Q. What are the side effects of the vaccine? Are there long-term effects?
A. There may be side-effects from the COVID-19 vaccination such as a sore arm, mild, generalized aches, headache, and fever. These side effects are more common after the first injection and not as common after the second injection. This vaccine will not make you sick with COVID-19; the side-effects are a result of your body’s immune system working to understand and create a response to the virus which is needed for your immunity. The long-term effects are still being studied. The first two months show no severe side effects. As with all vaccinations, long-term effects are monitored for up to 10 years.
Q. Should / can I still get a flu shot?
A. It is important you still receive a flu shot. However, it is not recommended to have a flu shot within one month of the COVID-19 vaccine. If you have not already received your flu shot, speak with your supervisor or your doctor about the best plan for receiving flu vaccine and COVID-19 vaccine.
Q. Will I have to pay for it?
A. No, there will be no cost for residents or staff for the vaccine.
Q. How many shots will I need and when?
A. The vaccine includes two injections. The second injection will either be given 21- or 28-days after the first injection. The timeframe for the second injection depends upon the manufacturer and what is written in the emergency use authorization. Your organization will make sure you have this information once vaccines are distributed and ready for administration.
Q. How long is the vaccine effective?
A. We don’t know. Because the vaccine is new, the length of immunity is unknown. There are some vaccines that do not require additional shots and there are other vaccines, such as the tetanus vaccine, that require periodic boosters. The vaccine will continue to be studied over time and if additional boosters are needed that information will be released when it is known.

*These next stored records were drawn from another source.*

(** C10. Take an upload with an allowed extension and a plain file name,
    in a world where [uploads/] can be created or exists and the storage
    name [<uuid>_<filename>] is free and one the system accepts (no
    character 0, at most 255 bytes). If its declared size is absent or
    0, no size check takes place: the whole body is written under
    [uploads/<uuid>_<filename>] and [file_size] is the length of the
    written body, whatever that length is. The check reads the declared
    size only: a declared size within the ceiling lets any body through,
    and a declared non-zero size above the ceiling rejects the upload,
    writing nothing, whatever the body. *)
Theorem upload_size_check_declared (w : World) (file : UploadFile.t) :
  let name := Uuid.str (uuid_source w (uuid_reads w)) +:+ "_"
              +:+ UploadFile.filename file in
  Py.lower (Pathlib.suffix (Pathlib.of_str (UploadFile.filename file)))
    ∈ ConfigApi.allowed_audio_formats (config w) ->
  Py.contains "/" (UploadFile.filename file) = false ->
  storable_name name = true ->
  Os.is_dir (fs w) (cwd w) = true ->
  Os.is_file (fs w) (cwd w ++ ["uploads"]) = false ->
  Os.is_dir (fs w) (cwd w ++ ["uploads"; name]) = false ->
  (UploadFile.size file = None \/ UploadFile.size file = Some 0 ->
   upload_stored file w (upload_audio file w))
  /\ (forall sz, UploadFile.size file = Some sz ->
                 sz <= ConfigApi.max_file_size (config w) ->
                 upload_stored file w (upload_audio file w))
  /\ (forall sz, UploadFile.size file = Some sz ->
                 sz <> 0 -> ConfigApi.max_file_size (config w) < sz ->
                 upload_rejected w (upload_audio file w)).
Proof.
  intros name Hext Hfree Hfit Hcwd Hup Htarget.
  pose proof (upload_audio_cases w file Hext Hfree Hfit Hcwd Hup Htarget) as H.
  unfold declared_oversize in H.
  split; [|split].
  - intros [E|E]; rewrite E in H; exact H.
  - intros sz E Hle. rewrite E in H.
    rewrite (bool_decide_eq_false_2 (ConfigApi.max_file_size (config w) < sz)) in H
      by lia.
    rewrite andb_false_r in H. exact H.
  - intros sz E Hnz Hgt. rewrite E in H.
    rewrite (bool_decide_eq_false_2 (sz = 0)) in H by exact Hnz.
    rewrite (bool_decide_eq_true_2 (ConfigApi.max_file_size (config w) < sz)) in H
      by exact Hgt.
    exact H.
Qed.

(** With a ceiling of 0 bytes: an upload of two bytes that declares no
    size is stored, an empty upload that declares 5 bytes is rejected. *)
Lemma upload_size_check_declared_witness :
  let w := Fixture.no_room in
  let unsized := UploadFile.mk "voice.WAV" None [Byte.x68; Byte.x69] in
  let oversized := UploadFile.mk "voice.WAV" (Some 5) [] in
  ConfigApi.max_file_size (config w) = 0
  /\ upload_stored unsized w (upload_audio unsized w)
  /\ upload_rejected w (upload_audio oversized w).
Proof.
  intros w unsized oversized. split; [reflexivity|]. split.
  - refine (proj1 (upload_size_check_declared w unsized _ _ _ _ _ _) _).
    + vm_compute. constructor.
    + reflexivity.
    + vm_compute. reflexivity.
    + reflexivity.
    + reflexivity.
    + vm_compute. reflexivity.
    + left. reflexivity.
  - refine (proj2 (proj2 (upload_size_check_declared w oversized _ _ _ _ _ _)) 5 _ _ _).
    + vm_compute. constructor.
    + reflexivity.
    + vm_compute. reflexivity.
    + reflexivity.
    + reflexivity.
    + vm_compute. reflexivity.
    + reflexivity.
    + discriminate.
    + vm_compute. reflexivity.
Defined.

(** ** Batches *)










(** ** Age-based cleanup *)

Lemma fs_wf_entry (f : fsmap) (p : list string) (n : string) (node : Os.node) :
  fs_wf f = true -> f !! (p ++ [n]) = Some node ->
  name_ok n = true /\ Os.is_dir f p = true.
Proof.
  intros Hwf Hl. unfold fs_wf in Hwf. rewrite forallb_forall in Hwf.
  specialize (Hwf (p ++ [n], node)). cbn beta iota in Hwf.
  rewrite rev_app_distr in Hwf. simpl in Hwf. rewrite rev_involutive in Hwf.
  apply andb_true_iff. apply Hwf.
  apply list_elem_of_In, elem_of_map_to_list, Hl.
Qed.

Lemma name_ok_spec (n : string) :
  name_ok n = true ->
  Py.contains "/" n = false /\ n <> "" /\ n <> "." /\ n <> "..".
Proof.
  unfold name_ok. rewrite !andb_true_iff, !negb_true_iff.
  intros [[[H1 H2] H3] H4]. apply bool_decide_eq_false in H2, H3, H4. auto.
Qed.

Lemma of_str_name (n : string) :
  name_ok n = true -> Pathlib.of_str n = Pathlib.mkPath false [n].
Proof.
  intros H. apply name_ok_spec in H as (Hfree & H1 & H2 & _).
  unfold Pathlib.of_str. rewrite split_free by exact Hfree.
  simpl. unfold Pathlib.keep_part.
  rewrite (bool_decide_eq_false_2 _ H1), (bool_decide_eq_false_2 _ H2). simpl.
  destruct n as [|c n]; [contradiction|]. simpl in *.
  apply orb_false_iff in Hfree as [Hc _]. rewrite Hc. reflexivity.
Qed.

Q. Is it better to get natural immunity for COVID by getting the virus instead of the vaccine?
A. In many cases, the way to develop natural immunity to a pathogen is to become sick, have our immune systems respond, and then our immune system “remembers” the pathogen to keep us from getting sick again. However, our immune systems cannot always “remember” the pathogen; or, it cannot always fight off the virus. Right now, we don’t know if becoming sick with COVID-19 actually causes you to be immune to re-infection with the virus or not. We believe the vaccination does provide immunity to the disease. Additionally, there is no way to predict whether or not someone with COVID-19 will develop severe disease and suffer significant health complications or not; becoming sick is a risk and there is no way to predict the outcome of illness. You will not become sick from the COVID-19 vaccine.
Q. What happens when long-term care residents are vaccinated? Can we begin to reopen our community?
A. Long term care facilities will not be able to return to normal until a vaccine is administered to most residents and staff. As soon as we start to successfully administer the vaccine in our communities, we hope can begin to discuss what’s next for our community and for long-term care communities across our state. Until that time, please continue your infection prevention and control practices and follow the most current visitation guidance, even after you start vaccinations.